Remember both are under reported, as those who suffer with diabetics often aren’t aware that they suffer from it whereas those with depression often don’t want to be identified as such. Grief and depression are different but can occur together according to the American Psychiatric Association.1 I am not going to spend a lot of time on this as that could be a blog post itself but, in both cases, they say you feel sad and loss of interest but with depression you also feel loss of self-worth though that is less common in grief. To be diagnosed with depression it must last two weeks.

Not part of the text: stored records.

Lemma Add_loop_spec f n i :
  wf_filter f ->
  ∃ bs, Add_loop f (hash1 key) (hash2 key) n i = Ok (mkFilter bs (m f) (k f)) ∧
    len bs = len (bits f) ∧
    ∀ j, 0 <= j -> bit bs j = true <->
      bit (bits f) j = true ∨ ∃ i', i <= i' < i + Z.of_nat n ∧ j = probe (m f) key i'.
Proof.
  revert f i. induction n as [|n IH]; intros f i Hf; cbn [Add_loop].
  - exists (bits f). split_and!; [by destruct f|done|]. intros j Hj.
    split; [by left|]. intros [H|(i' & Hi' & _)]; [done|lia].
  - pose proof (probe_range f i Hf) as Hp. rewrite umod_probe by apply Hf. cbn [mbind res_bind].
    set (p := probe (m f) key i) in *.
    rewrite ByteAt_nth by lia. cbn [mbind res_bind].
    rewrite PutByte_insert by lia. cbn [mbind res_bind].
    set (bs := <[_ := _]> _). assert (len bs = len (bits f)) as Hl
      by (subst bs; unfold len; by rewrite length_insert).
    destruct (IH (mkFilter bs (m f) (k f)) (i + 1)) as (bs' & -> & Hl' & Hb).
    { destruct Hf. split; cbn; [done|]. by rewrite Hl. }
    cbn [bits m k] in *. exists bs'. split_and!; [done|lia|]. intros j Hj.
    rewrite (Hb j Hj). subst bs. rewrite bit_set by lia. rewrite orb_true_iff, Z.eqb_eq.
    split.
    + intros [[H| ->]|(i' & Hi' & ->)]; [by left|right; exists i; split; [lia|done]|].
      right. exists i'. split; [lia|done].
    + intros [H|(i' & Hi' & ->)]; [by left; left|].
      destruct (decide (i' = i)) as [->|]; [by left; right|]. right. exists i'. split; [lia|done].
Qed.
(* ===== verification/Blocks.v ===== *)
(** * Package sstable: blocks, index and footer

    [block.go], [index.go] and [footer.go]: the decoders and encoders of the parts of a table file,
    with the layouts they read and write. *)

From S2P Require Import Prelude.
From S2P Require Import GoStd.
From S2P Require Import Records.

(** ** Data blocks: [total_size(4)][num_entries(4)][[entry_len(4)][entry]...][crc32(4)] *)

Record Block := mkBlock { entries : list Rec }.

(** The entries from [off] on, [n] of them. *)
Fixpoint decodeBlock_loop (b : bytes) (sumOffset : Z) (n : nat) (off : Z) : res (list Rec) :=
  match n with
  | O => Ok []
  | S n =>
      if sumOffset <? off + 4 then Err ErrCorruptRecord else
      entrySize ← Uint32 b off;
      let off := off + 4 in
      if len b <? off + entrySize then Err ErrCorruptRecord else
      data ← slice b off (off + entrySize);
      rec ← DecodeRecord data;
      let off := off + entrySize in
      rest ← decodeBlock_loop b sumOffset n off;
      Ok (rec :: rest)
  end.

Definition decodeBlock (b : bytes) : res Block :=
  if len b <? 12 then Err ErrCorruptRecord else
  let sumOffset := len b - 4 in
  expectedChecksum ← Uint32 b sumOffset;
  body ← slice b 0 sumOffset;
  let actualChecksum := crc32_ChecksumIEEE body in
  if negb (expectedChecksum =? actualChecksum) then Err ErrCorruptRecord else
  let off := 0 in
  let off := off + 4 in
  numEntries ← Uint32 b off;
  let off := off + 4 in
  es ← decodeBlock_loop b sumOffset (Z.to_nat numEntries) off;
  Ok (mkBlock es).

(** ** The index block: [num_entries(4)][[entry_len(4)][entry]...] *)

Record IndexEntry := mkIE { SeparatorKey : InternalKey; BlockOffset : Z; BlockSize : Z }.

Record IndexBlock := mkIB { ientries : list IndexEntry }.

(** [block_offset(8)][block_size(4)][separator_key...] *)
Definition encodeIndexEntry (e : IndexEntry) : res bytes :=
  let keySize := KeySize (SeparatorKey e) in
  let buf := zeros (8 + 4 + keySize) in
  let off := 0 in
  buf ← PutUint64 buf off (BlockOffset e);
  let off := off + 8 in
  buf ← PutUint32 buf off (BlockSize e);
  let off := off + 4 in
  '(buf, _) ← EncodeInternalKey buf off (SeparatorKey e);
  Ok buf.

Fixpoint encodeIndexEntries (es : list IndexEntry) : res (list bytes) :=
  match es with
  | [] => Ok []
  | e :: es => b ← encodeIndexEntry e; bs ← encodeIndexEntries es; Ok (b :: bs)
  end.

Fixpoint encodeIndexBlock_loop (encoded : list bytes) (buf : bytes) (off : Z) : res bytes :=
  match encoded with
  | [] => Ok buf
  | eb :: encoded =>
      buf ← PutUint32 buf off (u32 (len eb));
      let off := off + 4 in
      buf ← copy_at buf off eb;
      let off := off + len eb in
      encodeIndexBlock_loop encoded buf off
  end.

Definition encodeIndexBlock (b : IndexBlock) : res bytes :=
  encoded ← encodeIndexEntries (ientries b);
  let total := foldl (fun total eb => total + (4 + len eb)) 4 encoded in
  let buf := zeros total in
  let off := 0 in
  buf ← PutUint32 buf off (u32 (len (ientries b)));
  let off := off + 4 in
  encodeIndexBlock_loop encoded buf off.

Definition decodeIndexEntry (b : bytes) : res IndexEntry :=
  if len b <? 12 then Err ErrCorruptRecord else
  let off := 0 in
  blockOffset ← Uint64 b off;
  let off := off + 8 in
  blockSize ← Uint32 b off;
  let off := off + 4 in
  '(sepKey, _) ← DecodeInternalKey b off;
  Ok (mkIE sepKey blockOffset blockSize).

Fixpoint decodeIndexBlock_loop (b : bytes) (n : nat) (off : Z) : res (list IndexEntry) :=
  match n with
  | O => Ok []
  | S n =>
      if len b <? off + 4 then Err ErrCorruptRecord else
      entrySize ← Uint32 b off;
      let off := off + 4 in
      if len b <? off + entrySize then Err ErrCorruptRecord else
      data ← slice b off (off + entrySize);
      entry ← decodeIndexEntry data;
      let off := off + entrySize in
      rest ← decodeIndexBlock_loop b n off;
      Ok (entry :: rest)
  end.

Definition decodeIndexBlock (b : bytes) : res IndexBlock :=
  if len b <? 4 then Err ErrCorruptRecord else
  let off := 0 in
  numEntries ← Uint32 b off;
  let off := off + 4 in
  es ← decodeIndexBlock_loop b (Z.to_nat numEntries) off;
  Ok (mkIB es).

(** ** The footer *)

Definition Magic : Z := 0xdbb5a3c4f1e2d678.
Definition FooterSize : Z := 8 + 4 + 8 + 4 + 8.

Record Footer := mkFooter {
  IndexOffset : Z;
  IndexSize : Z;
  FilterOffset : Z;
  FilterSize : Z;
  FMagic : Z
}.

Definition encodeFooter (f : Footer) : res bytes :=
  let buf := zeros FooterSize in
  let off := 0 in
  buf ← PutUint64 buf off (IndexOffset f);
  let off := off + 8 in
  buf ← PutUint32 buf off (IndexSize f);
  let off := off + 4 in
  buf ← PutUint64 buf off (FilterOffset f);
  let off := off + 8 in
  buf ← PutUint32 buf off (FilterSize f);
  let off := off + 4 in
  PutUint64 buf off (FMagic f).

Definition decodeFooter (b : bytes) : res Footer :=
  if len b <? FooterSize then Err (ErrText "footer: buffer too small") else
  let off := 0 in
  indexOffset ← Uint64 b off;
  let off := off + 8 in
  indexSize ← Uint32 b off;
  let off := off + 4 in
  filterOffset ← Uint64 b off;
  let off := off + 8 in
  filterSize ← Uint32 b off;
  let off := off + 4 in
  magic ← Uint64 b off;
  if negb (magic =? Magic) then Err (ErrText "footer: corrupt sstable") else
  Ok (mkFooter indexOffset indexSize filterOffset filterSize magic).

(** ** Specification: the layouts *)

Definition framed (p : bytes) : bytes := le_bytes 4 (len p) ++ p.

Definition block_size (es : list Rec) : Z := 12 + len (concat (map (fun r => framed (record_bytes r)) es)).

Definition block_body (es : list Rec) : bytes :=
  le_bytes 4 (block_size es) ++ le_bytes 4 (len es) ++
  concat (map (fun r => framed (record_bytes r)) es).

Definition block_bytes (es : list Rec) : bytes :=
  block_body es ++ le_bytes 4 (crc32_ChecksumIEEE (block_body es)).

Definition index_entry_bytes (e : IndexEntry) : bytes :=
  le_bytes 8 (BlockOffset e) ++ le_bytes 4 (BlockSize e) ++ key_bytes (SeparatorKey e).

Definition index_bytes (es : list IndexEntry) : bytes :=
  le_bytes 4 (len es) ++ concat (map (fun e => framed (index_entry_bytes e)) es).

Definition footer_bytes (f : Footer) : bytes :=
  le_bytes 8 (IndexOffset f) ++ le_bytes 4 (IndexSize f) ++ le_bytes 8 (FilterOffset f) ++
  le_bytes 4 (FilterSize f) ++ le_bytes 8 (FMagic f).

Definition wf_index_entry (e : IndexEntry) : Prop :=
  wf_key (SeparatorKey e) ∧ len (UserKey (SeparatorKey e)) + 25 < 2 ^ 32 ∧
  0 <= BlockOffset e < 2 ^ 64 ∧ 0 <= BlockSize e < 2 ^ 32.

Definition wf_footer (f : Footer) : Prop :=
  0 <= IndexOffset f < 2 ^ 64 ∧ 0 <= IndexSize f < 2 ^ 32 ∧ 0 <= FilterOffset f < 2 ^ 64 ∧
  0 <= FilterSize f < 2 ^ 32 ∧ FMagic f = Magic.

Lemma len_framed p : len (framed p) = 4 + len p.
Proof. unfold framed. len_lia. Qed.

Lemma len_index_entry_bytes e : len (index_entry_bytes e) = 25 + len (UserKey (SeparatorKey e)).
Proof. unfold index_entry_bytes. len_lia. Qed.

Lemma len_block_body es : len (block_body es) = block_size es - 4.
Proof. unfold block_body, block_size. len_lia. Qed.

Lemma len_block_bytes es : len (block_bytes es) = block_size es.
Proof. unfold block_bytes. rewrite len_app, len_block_body. len_lia. Qed.

Lemma len_footer_bytes f : len (footer_bytes f) = FooterSize.
Proof. unfold footer_bytes, FooterSize. len_lia. Qed.

#[export] Hint Rewrite len_framed len_index_entry_bytes len_block_body len_block_bytes
  len_footer_bytes : len.

(** ** Encoding *)

Lemma encodeFooter_spec f : encodeFooter f = Ok (footer_bytes f).
Proof.
  unfold encodeFooter, PutUint64, PutUint32. change (zeros FooterSize) with ([] ++ zeros FooterSize).
  assert (len (zeros FooterSize) = 32) as Hn by done.
  do 4 put_step. rewrite put_at_app by len_lia.
  rewrite drop_ge; [|unfold len in *; rewrite !drop_drop, length_drop, !length_le_bytes; lia].
  unfold footer_bytes. by rewrite app_nil_r, <- !app_assoc.
Qed.

Lemma encodeIndexEntry_spec e :
  wf_index_entry e -> encodeIndexEntry e = Ok (index_entry_bytes e).
Proof.
  intros (_ & H & _). unfold encodeIndexEntry, PutUint64, PutUint32.
  rewrite KeySize_exact by lia. rewrite len_key_bytes. set (n := 8 + 4 + _).
  pose proof (len_nonneg (UserKey (SeparatorKey e))).
  assert (len (zeros n) = n) as Hn by (apply len_zeros; lia).
  change (zeros n) with ([] ++ zeros n). do 2 put_step.
  rewrite EncodeInternalKey_app; [|len_lia|len_lia]. cbn [mbind res_bind].
  rewrite drop_ge; [|unfold len in *; rewrite !drop_drop, length_drop, !length_le_bytes;
    pose proof (len_key_bytes (SeparatorKey e)) as Hk; unfold len in Hk; lia].
  unfold index_entry_bytes. by rewrite app_nil_r, <- !app_assoc.
Qed.

Lemma encodeIndexEntries_spec es :
  Forall wf_index_entry es -> encodeIndexEntries es = Ok (map index_entry_bytes es).
Proof.
  induction 1 as [|e es He _ IH]; [done|]. cbn [encodeIndexEntries map].
  rewrite encodeIndexEntry_spec by done. cbn [mbind res_bind]. by rewrite IH.
Qed.

Lemma encodeIndexBlock_loop_spec encoded p tl off :
  len p = off -> len tl = len (concat (map framed encoded)) ->
  encodeIndexBlock_loop encoded (p ++ tl) off = Ok (p ++ concat (map framed encoded)).
Proof.
  revert p tl off. induction encoded as [|eb encoded IH]; intros p tl off Hp Htl.
  - apply len_zero_inv in Htl as ->. done.
  - cbn [encodeIndexBlock_loop map concat] in *. autorewrite with len in Htl.
    pose proof (len_nonneg (concat (map framed encoded))). pose proof (len_nonneg eb).
    unfold PutUint32. rewrite le_bytes_u32. do 2 put_step.
    rewrite IH; [|len_lia|rewrite !len_drop_max; len_lia].
    unfold framed. by rewrite <- !app_assoc.
Qed.

Lemma foldl_index_total (encoded : list bytes) n :
  foldl (fun total eb => total + (4 + len eb)) n encoded = n + len (concat (map framed encoded)).
Proof.
  revert n. induction encoded as [|eb encoded IH]; intros n; cbn [foldl map concat].
  - len_lia.
  - rewrite IH. len_lia.
Qed.

Lemma encodeIndexBlock_spec es :
  Forall wf_index_entry es -> encodeIndexBlock (mkIB es) = Ok (index_bytes es).
Proof.
  intros H. unfold encodeIndexBlock. cbn [ientries]. rewrite encodeIndexEntries_spec by done.
  cbn [mbind res_bind]. cbv zeta. rewrite foldl_index_total. set (c := concat _).
  pose proof (len_nonneg c). assert (len (zeros (4 + len c)) = 4 + len c) as Hn
    by (apply len_zeros; lia).
  unfold PutUint32. rewrite le_bytes_u32. change (zeros (4 + len c)) with ([] ++ zeros (4 + len c)).
  put_step. rewrite encodeIndexBlock_loop_spec; [|done|fold c; rewrite len_drop_max; len_lia].
  unfold index_bytes. by rewrite map_map.
Qed.

(** ** Decoding *)

Lemma decodeFooter_footer_bytes f rest :
  wf_footer f -> decodeFooter (footer_bytes f ++ rest) = Ok f.
Proof.
  intros (H1 & H2 & H3 & H4 & H5). remember (footer_bytes f ++ rest) as data eqn:E.
  pose proof (at_off_start data) as H. rewrite E in H at 2. clear E.
  unfold footer_bytes in H. rewrite <- !app_assoc in H. unfold decodeFooter.
  rewrite (proj2 (Z.ltb_ge (len data) _)) by (pose proof (at_off_len _ _ _ H); unfold FooterSize; len_lia).
  do 5 decode_step H. rewrite H5. change (u64 Magic =? Magic) with true. cbn [negb].
  rewrite !u32_small, !u64_small by lia. change (u64 Magic) with Magic. destruct f. cbn in *. by subst.
Qed.

Lemma decodeFooter_cases data :
  (∃ f rest, decodeFooter data = Ok f ∧ data = footer_bytes f ++ rest ∧ wf_footer f) ∨
  ∃ e, decodeFooter data = Err e.
Proof.
  assert (∃ tl, at_off data 0 tl ∧ data = tl) as (tl & H & Htl) by eauto using at_off_start.
  unfold decodeFooter, FooterSize. destruct (Z.ltb_spec (len data) (8 + 4 + 8 + 4 + 8)); [eauto|].
  do 5 decode_cases H. destruct (Z.eqb_spec v3 Magic) as [->|]; [|cbn; eauto]. cbn [negb].
  left. eexists (mkFooter _ _ _ _ _), _. split_and!; [reflexivity|..].
  - rewrite Htl. unfold footer_bytes. cbn [IndexOffset IndexSize FilterOffset FilterSize FMagic]. by rewrite <- !app_assoc.
  - unfold wf_footer. cbn. done.
Qed.

Lemma decodeIndexEntry_index_entry_bytes e rest :
  wf_index_entry e -> decodeIndexEntry (index_entry_bytes e ++ rest) = Ok e.
Proof.
  intros (Hk & _ & Ho & Hs). remember (index_entry_bytes e ++ rest) as data eqn:E.
  pose proof (at_off_start data) as H. rewrite E in H at 2. clear E.
  unfold index_entry_bytes in H. rewrite <- !app_assoc in H. unfold decodeIndexEntry.
  check_ok H. do 2 decode_step H. rewrite u32_small, u64_small by lia.
  rewrite (DecodeInternalKey_key_bytes _ _ _ _ Hk H). cbn. by destruct e.
Qed.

One type of depression I argue is a result of sub optimal doses of vitamin D3 and that is seasonal affective disorder (SAD). It’s symptoms according to the Mayo Clinic website are the following:2
- Feeling depressed most of the day, nearly every day
- Losing interest in activities you once enjoyed
- Having low energy
- Having problems with sleeping
- Experiencing changes in your appetite or weight
- Feeling sluggish or agitated
- Having difficulty concentrating
- Feeling hopeless, worthless or guilty
- Having frequent thoughts of death or suicide
Look familiar? It is also more common in the winter, though it can occur in the summer. These symptoms matche up so well with vitamin D3 deficiency, especially the fact you can suffer SAD in the summer. It is part of winter syndrome which I describe in earlier blog post and in my book. Restoring vitamin D3 blood levels to optimal doesn’t only help reduce SAD but depression and depressive symptoms from chronic pain. When I practiced medicine almost all I treated for chronic pain had depression or symptoms of it. I prescribed selective serotonin reuptake inhibitors (SSRI) to those with this and chronic pain, for one to restore their sleep. Depression is found in 40-60% of those with chronic pain.3
Then about a year after I started recommending optimal doses of vitamin D3, I rarely again wrote for SSRI’s. As the mood changes appeared to be from many things like the loss associated with their pain but mainly from their pain and loss of deep restorative sleep (DRS).
Once I had controlled not cured their pain this left restoring their DRS and mood. Which the vitamin D3 did but also much more such that they in some ways despite the pain they now felt better, often then they had in decades. This was great as SSRI’s often resulted in weight gain and loss of sex drive the opposite effects of optimal doses of vitamin D3. I am not advising you to stop your SSRI’s or any medications in this blog, only my experience. Again, an area for more study.
- Bair MJ, Robinson RL, Katon W, Kroenke K. (2003) Depression and pain comorbidity: a literature review, Arch Intern Med. 163:2433-45.